◆ Directions for this task
Please copy every line from the records below that contains the string "decide".

◆ Data in this exercise
+++

(** At most one node is left between the indices: its balance is 0 as well. *)
Lemma after_round_end h0 h pre x mid y post :
  after_round h0 h pre x mid y post → (length mid ≤ 1)%nat →
  Balance (h !!! x) = 0 → Balance (h !!! y) = 0 →
  ∀ p, p ∈ pre ++ x :: mid ++ y :: post → Balance (h !!! p) = 0 ∧ kept h0 h p.
Proof.
  intros [] Hlen Hx Hy p Hp.
  assert (p ∈ pre ++ post ∨ p = x ∨ p = y ∨ p ∈ mid) as [?|[->|[->|Hm]]] by set_solver;
    [by apply ar_done0|split; [done|apply ar_kept0; set_solver]..|].
  split; [|apply ar_kept0; set_solver]. destruct mid as [|a [|]]; [by apply elem_of_nil in Hm| |simpl in Hlen; lia].
  apply list_elem_of_singleton in Hm as ->. simpl in ar_sum0. lia.
Qed.

Lemma rebalance_loop_spec k : ∀ h0 pre x mid y post h w fuel d s,
  (length mid ≤ k)%nat → (length mid < fuel)%nat → loop_state h0 h pre x mid y post →
  d = Z.of_nat (length pre) → s = d + Z.of_nat (length mid) + 1 →
  let sn := pre ++ x :: mid ++ y :: post in
  kept_by_rounds Inv sn → Inv h w →
  runs (rebalance_loop fuel sn d s) (h, w)
    (λ e st', e = None → (∀ p, p ∈ sn → Balance (st'.1 !!! p) = 0 ∧ kept h0 st'.1 p) ∧ Inv st'.1 st'.2).
Proof.
  induction k as [k IH] using lt_wf_ind.
  intros h0 pre x mid y post h w fuel d s Hlen Hfuel Hls Hd Hs sn HInv HI. destruct fuel as [|fuel]; [lia|].
  destruct (loop_state_distinct _ _ _ _ _ _ _ Hls) as (_ & _ & Hxy & _).
  assert (sn = (pre ++ x :: mid) ++ y :: post) as Hsn by (unfold sn; by rewrite <- (assoc_L (++))).
  eapply (rebalance_round sn d s x y h0); try by apply Hls.
  - by apply lookup_index.
  - rewrite Hsn. apply lookup_index. rewrite length_app. simpl. lia.
  - lia.
  - done.
  - apply (ls_bounded _ _ _ _ _ _ _ Hls). by left.
  - apply (ls_bounded _ _ _ _ _ _ _ Hls). right. apply elem_of_app. right. by left.
  - pose proof (ls_x0 _ _ _ _ _ _ _ Hls). pose proof (ls_x _ _ _ _ _ _ _ Hls). lia.
  - exact HInv.
  - unfold sn. set_solver.
  - unfold sn. set_solver.
  - done.
  - done.
  - intros h' w' Hframe m Hbx Hby Hkx Hky Hbdx Hbdy HI'.
    pose proof (loop_state_round h0 h h' pre x mid y post Hls Hframe Hbx Hby Hkx Hky Hbdx Hbdy) as Har.
    destruct (decide (Balance (h' !!! x) = 0)) as [Zx|Zx], (decide (Balance (h' !!! y) = 0)) as [Zy|Zy]; [..|lia].
    + destruct (decide (length mid ≤ 1)%nat) as [Hsmall|Hbig].
      { eexists _, _. split; [apply rebalance_loop_stop; lia|]. intros _. cbn [fst snd].
        split; [by eapply after_round_end|done]. }
      destruct mid as [|a mid]; [simpl in Hbig; lia|].
      destruct mid as [|b mid _] using rev_ind; [simpl in Hbig; lia|]. simpl in Hlen, Hfuel, Hs, Hbig.
      rewrite length_app in Hlen, Hfuel, Hs. simpl in Hlen, Hfuel, Hs.
      assert (sn = (pre ++ [x]) ++ a :: mid ++ b :: (y :: post)) as E.
      { unfold sn. rewrite <- !(assoc_L (++)). cbn [app]. by rewrite <- !(assoc_L (++)). }
      rewrite E in HInv |- *.
      apply (IH (length mid)); [lia|lia|lia|by apply after_round_both|rewrite length_app; simpl; lia|lia|done..].
    + destruct mid as [|a mid].
      { exfalso. destruct Har. simpl in ar_sum0. lia. }
      simpl in Hlen, Hfuel, Hs.
      assert (sn = (pre ++ [x]) ++ a :: mid ++ y :: post) as E by (unfold sn; by rewrite <- !(assoc_L (++))).
      rewrite E in HInv |- *.
      apply (IH (length mid)); [lia|lia|lia|by apply after_round_left|rewrite length_app; simpl; lia|lia|done..].
    + destruct mid as [|b mid _] using rev_ind.
      { exfalso. destruct Har. simpl in ar_sum0. lia. }
      rewrite length_app in Hlen, Hfuel, Hs. simpl in Hlen, Hfuel, Hs.
      assert (sn = pre ++ x :: mid ++ b :: (y :: post)) as E by (unfold sn; by rewrite <- !(assoc_L (++))).
      rewrite E in HInv |- *.
      apply (IH (length mid)); [lia|lia|lia|by apply after_round_right|lia|lia|done..].
Qed.
End invariant.
End moves.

+++

◆ Completed task
    destruct (decide (Balance (h' !!! x) = 0)) as [Zx|Zx], (decide (Balance (h' !!! y) = 0)) as [Zy|Zy]; [..|lia].
    + destruct (decide (length mid ≤ 1)%nat) as [Hsmall|Hbig].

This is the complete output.